Aaron hosts a weekly internal podcast Botcast covering news and issues related to cybersecurity and technology trends. Utilizing the podcast format and covering the latest news offers an impressive and manageable framework for regular, in-house professional development. The podcast is available internally for now, but there are hopes to open it up to the public in the future.
The format for the podcast centered around discussing articles; Aaron had sent me 3 articles in advance, and I chose the final article. I decided to start my search for news at NLT, and found a story about a newer ed tech company pushing voice technology in the classroom via Amazon's Alexa. It was a perfect fit for the discussion, and a nice opportunity to talk about the publishing team!
Here are the articles and resources we discussed and/or mentioned:
- U.S. Escalates Online Attacks on Russia's Power Grid - New York Times
- The Fourth Industrial Revolution Emerges from AI and the Internet of Things - Arts Technica
- Bodies In The Seats: At Facebook's Worst Performing Content Site in North America, One Contractor Has Died, and Others Say They Fear For Their Lives - The Verge
- Alexa In The Classroom? Amazon's Voice Assistant Leads Kids' Story Time - Bloomberg
- Behind The Screen: Content Moderation in the Shadows of Social Media by Sarah T. Roberts, Yale University Press
- Training an AI Model Can Emit As Much Carbon As Five Cars In Their Lifetimes - MIT Technology Review
For me, themes of surveillance dominated the issues at hand.
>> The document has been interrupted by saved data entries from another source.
(** Once a STATE column of a key has a value, it has one on every later
    date of that key: after the imputation the nulls of a key are at its
    first dates only. *)
Theorem state_known_stays_known (df : list Row) (i j : nat) (r1 r2 : Row)
        (c : column) :
  In c STATE ->
  nth_error df i = Some r1 -> nth_error df j = Some r2 ->
  key_of r1 = key_of r2 -> date r1 <= date r2 ->
  exists r1' r2',
    nth_error (inventory_cleansed df) i = Some r1' /\
    nth_error (inventory_cleansed df) j = Some r2' /\
    (col c r1' <> None -> col c r2' <> None).
Proof.
  intros Hc Hi Hj Hk Hd.
  exists (cleansed_row df r1), (cleansed_row df r2).
  rewrite inventory_cleansed_rows, !nth_error_map, Hi, Hj.
  split; [reflexivity|]. split; [reflexivity|].
  rewrite !(cleansed_row_state df _ c Hc), Hk.
  apply last_over_mono, Hd.
Qed.

Lemma state_known_stays_known_witness :
  In ShelfCapacity STATE /\
  nth_error two_days 0 = Some seen_day1 /\
  nth_error two_days 1 = Some seen_day5 /\
  key_of seen_day1 = key_of seen_day5 /\ date seen_day1 <= date seen_day5 /\
  exists r1' r2',
    nth_error (inventory_cleansed two_days) 0 = Some r1' /\
    nth_error (inventory_cleansed two_days) 1 = Some r2' /\
    (col ShelfCapacity r1' <> None -> col ShelfCapacity r2' <> None).
Proof.
  split; [left; reflexivity|]. split; [reflexivity|].
  split; [reflexivity|]. split; [reflexivity|]. split; [simpl; lia|].
  apply (state_known_stays_known two_days 0 1 seen_day1 seen_day5
           ShelfCapacity);
    [left; reflexivity | reflexivity | reflexivity | reflexivity
     | simpl; lia].
Defined.

(** Imputing an imputed DataFrame gives the same rows again, whatever the
    rows (also with several rows of one date and key); the imputation
    keeps the number of rows and their dates and keys. *)
Theorem imputation_idempotent (df : list Row) :
  inventory_cleansed (inventory_cleansed df) = inventory_cleansed df /\
  length (inventory_cleansed df) = length df /\
  Permutation (map key3 (inventory_cleansed df)) (map key3 df).
Proof.
  split; [apply inventory_cleansed_idem|].
  rewrite inventory_cleansed_rows, length_map, !map_map.
  split; [reflexivity|].
  rewrite (map_ext _ key3 (cleansed_row_key3 df)). apply Permutation_refl.
Qed.

Lemma with_col_commute c1 c2 v w r :
  c1 <> c2 ->
  with_col c1 v (with_col c2 w r) = with_col c2 w (with_col c1 v r).
Proof. destruct r, c1, c2; congruence || reflexivity. Qed.

Lemma forward_fill_twice c1 c2 df :
  c1 <> c2 ->
  forward_fill c1 (forward_fill c2 df) =
  map (fun r => with_col c1 (last_over c1 df (key_of r) (date r))
                  (with_col c2 (last_over c2 df (key_of r) (date r)) r))
      df.
Proof.
  intros Hne. unfold forward_fill at 1. unfold forward_fill at 2.
  rewrite map_map. apply map_ext. intros r.
  rewrite key_of_with_col, date_with_col. f_equal.
  symmetry. apply last_over_ext. apply Forall2_map_self.
  intros x. rewrite key3_with_col. split; [reflexivity|].
  rewrite col_with_col_other by assumption. reflexivity.
Qed.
Concerns around privacy are almost always minimized by the notion of anonymous profiling, and generally the idea that a single human data point within larger datasets won't necessarily expose people to an invasion of privacy; however, the prevalence and mechanization of surveillance is something that I like to mull over. Preparing for this podcast led to me watch an artist talk titled Mechanisms of a Surveillance State featuring Benjamin Bratton, Trevor Paglin, and Carmen Weisskopf, and is thought-provoking if anyone is interested.